Durante le elezioni presidenziali era emersa la volontà del Partito Democratico USA di fornire parrucche e cambi di sesso gratuiti ai detenuti transgender.

 

Negli scorsi anni si era avuta notizia del fatto che nello Stato americano dell’Oregon un transessuale che aveva dato in pasto due persone ai maiali era stato incarcerato come donna in una prigione femminile.

 

In Italia, i transessuali maschi biologici possono andare in un carcere femminile solo se hanno completato l’iter di riassegnazione chirurgica del sesso e la successiva rettificazione anagrafica dei documenti.Il sistema penitenziario italiano si basa su un rigido binarismo di tipo biologico e anagrafico.
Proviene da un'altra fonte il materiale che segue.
Lemma coerce_idempotent_witness :
  coerce str_of (λ _, None) (λ _, None) Some (λ A, map_to_list)
      id id (λ _, false) (λ _, None)
    (ObjectSchema {[ "a" := ArraySchema IntSchema KSet; "b" := StringSchema ]}
                  {[ "b" ]})
    (VDict [(VStr "a", VSet false [VInt 7; VInt 8]); (VStr "b", VNone)])
  = Ok (VDict [(VStr "a", VSet false [VInt 7; VInt 8]); (VStr "b", VNone)]).
Proof.
  refine (coerce_idempotent str_of (λ _, None) (λ _, None) Some (λ A, map_to_list)
      id id (λ _, false) (λ _, None) _ _ _ _
            (ObjectSchema {[ "a" := ArraySchema IntSchema KSet; "b" := StringSchema ]}
                          {[ "b" ]})
            (VObject [("a", VTuple [VStr " 7"; VFloat (S754_finite false 1 3)])])
            _ _).
  - reflexivity.
  - intros xs es [= <-]. reflexivity.
  - intros xs es [= <-]. reflexivity.
  - intros A m. reflexivity.
  - vm_compute. reflexivity.
Defined.

(** [coerce_to_schema] against a union takes the first variant that
    accepts, so coercing its result again can give another value: the
    schema inferred from [True] and [1] coerces the text ["2"] to the
    integer [2], and the integer [2] to [True]. *)
Theorem coerce_to_schema_twice_differs
    (py_str : Value → string)
    (py_float_of_int : Z → option spec_float)
    (py_float_of_str : string → option spec_float)
    (py_set : list Value → option (list Value))
    (py_items : ∀ A : Type, gmap string A → list (string * A))
    (py_strip py_lower : string → string)
    (py_isdigit : string → bool)
    (py_int : string → option Z) :
  let schema := deduce_schema [VBool true; VInt 1] in
  let coerce_to_schema :=
    coerce_to_schema py_str py_float_of_int py_float_of_str py_set py_items
     py_strip py_lower py_isdigit py_int in
  schema = UnionSchema [BoolSchema; IntSchema] ∧
  coerce_to_schema (VStr "2") schema = Ok (VInt 2) ∧
  coerce_to_schema (VInt 2) schema = Ok (VBool true).
Proof. intros schema c. split; [|split]; vm_compute; reflexivity. Qed.

(* ================================================================== *)
(** * The export of schemas *)

Lemma Json_occurs_JStr t s : Json_occurs t (JStr s) → t = JStr s.
Proof. by inversion 1. Qed.

Lemma Json_occurs_JBool t b : Json_occurs t (JBool b) → t = JBool b.
Proof. by inversion 1. Qed.

Lemma Json_occurs_JList t xs :
  Json_occurs t (JList xs) → t = JList xs ∨ Exists (Json_occurs t) xs.
Proof.
  inversion 1 as [|? x Hin Hx|]; subst; [by left|right].
  apply Exists_exists. eauto.
Qed.

Lemma Json_occurs_JDict t items :
  Json_occurs t (JDict items) →
  t = JDict items ∨ Exists (λ kx, Json_occurs t kx.2) items.
Proof.
  inversion 1 as [| |? k x Hin Hx]; subst; [by left|right].
  apply Exists_exists. by exists (k, x).
Qed.

Section ToJsonschemaFacts.
Context (py_str : Value → string)
        (py_float_of_int : Z → option spec_float)
        (py_float_of_str : string → option spec_float)
        (py_set : list Value → option (list Value))
        (py_items : ∀ A : Type, gmap string A → list (string * A))
        (py_strip py_lower : string → string)
        (py_isdigit : string → bool)
        (py_int : string → option Z).

Hypothesis py_items_spec :
  ∀ (A : Type) (m : gmap string A), py_items A m ≡ₚ map_to_list m.

Local Abbreviation coerce :=
  (coerce py_str py_float_of_int py_float_of_str py_set py_items
     py_strip py_lower py_isdigit py_int).
Local Abbreviation to_jsonschema := (to_jsonschema py_items).

Lemma to_jsonschema_JDict s : ∃ items, to_jsonschema s = JDict items.
Proof. destruct s; simpl; eauto. Qed.

(** Only a union is exported as an [anyOf]. *)
Lemma to_jsonschema_is_anyOf s : is_anyOf (to_jsonschema s) = is_union s.
Proof.
  destruct s as [| | | | | | | |items kind| | |]; simpl; try done.
  by destruct (decide (kind = KSet)).
Qed.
Di conseguenza, la destinazione iniziale viene stabilita in base ai documenti di identità.

 

I transgender che hanno ottenuto i documenti aggiornati al genere femminile vengono recluse a tutti gli effetti all’interno delle sezioni o delle carceri femminili ordinarie. Anche se la legge italiana consente dal 2015 di cambiare nome sui documenti senza l’obbligo di operarsi, l’Amministrazione Penitenziaria continua ad assegnare queste persone alle strutture maschili per ragioni di sicurezza e privacy della popolazione detenuta normosessuale.

 

Per proteggere la loro incolumità da possibili violenze e abusi all’interno dei reparti maschili comuni, il Dipartimento dell’Amministrazione Penitenziaria (DAP) non le inserisce nella popolazione carceraria maschile generale, ma adotta soluzioni specifiche. Secondo i monitoraggi del Rapporto Antigone, la quasi totalità delle donne trans non operate viene isolata in sezioni apposite per sole persone transgender.

 

Queste sezioni protette si trovano all’interno di un numero ristretto di carceri maschili italiani, come ad esempio quelle di Como, Reggio Emilia, Ivrea, Roma-Rebibbia, Napoli-Secondigliano e Belluno.Sezioni promiscue o isolamento: Nei penitenziari privi di un reparto specifico, vengono relegate in reparti precauzionali comuni (insieme a ex esponenti delle forze dell’ordine o criminali sessuali) o, nei casi più estremi, poste in regime di isolamento singolo.

 

Presso il carcere di Firenze-Sollicciano esiste una sezione pilota adiacente al reparto femminile. Questa collocazione consente alle detenute transessuali di condividere gli spazi collettivi, la socialità e le attività quotidiane direttamente con le altre donne recluse, sotto la vigilanza di personale penitenziario femminile.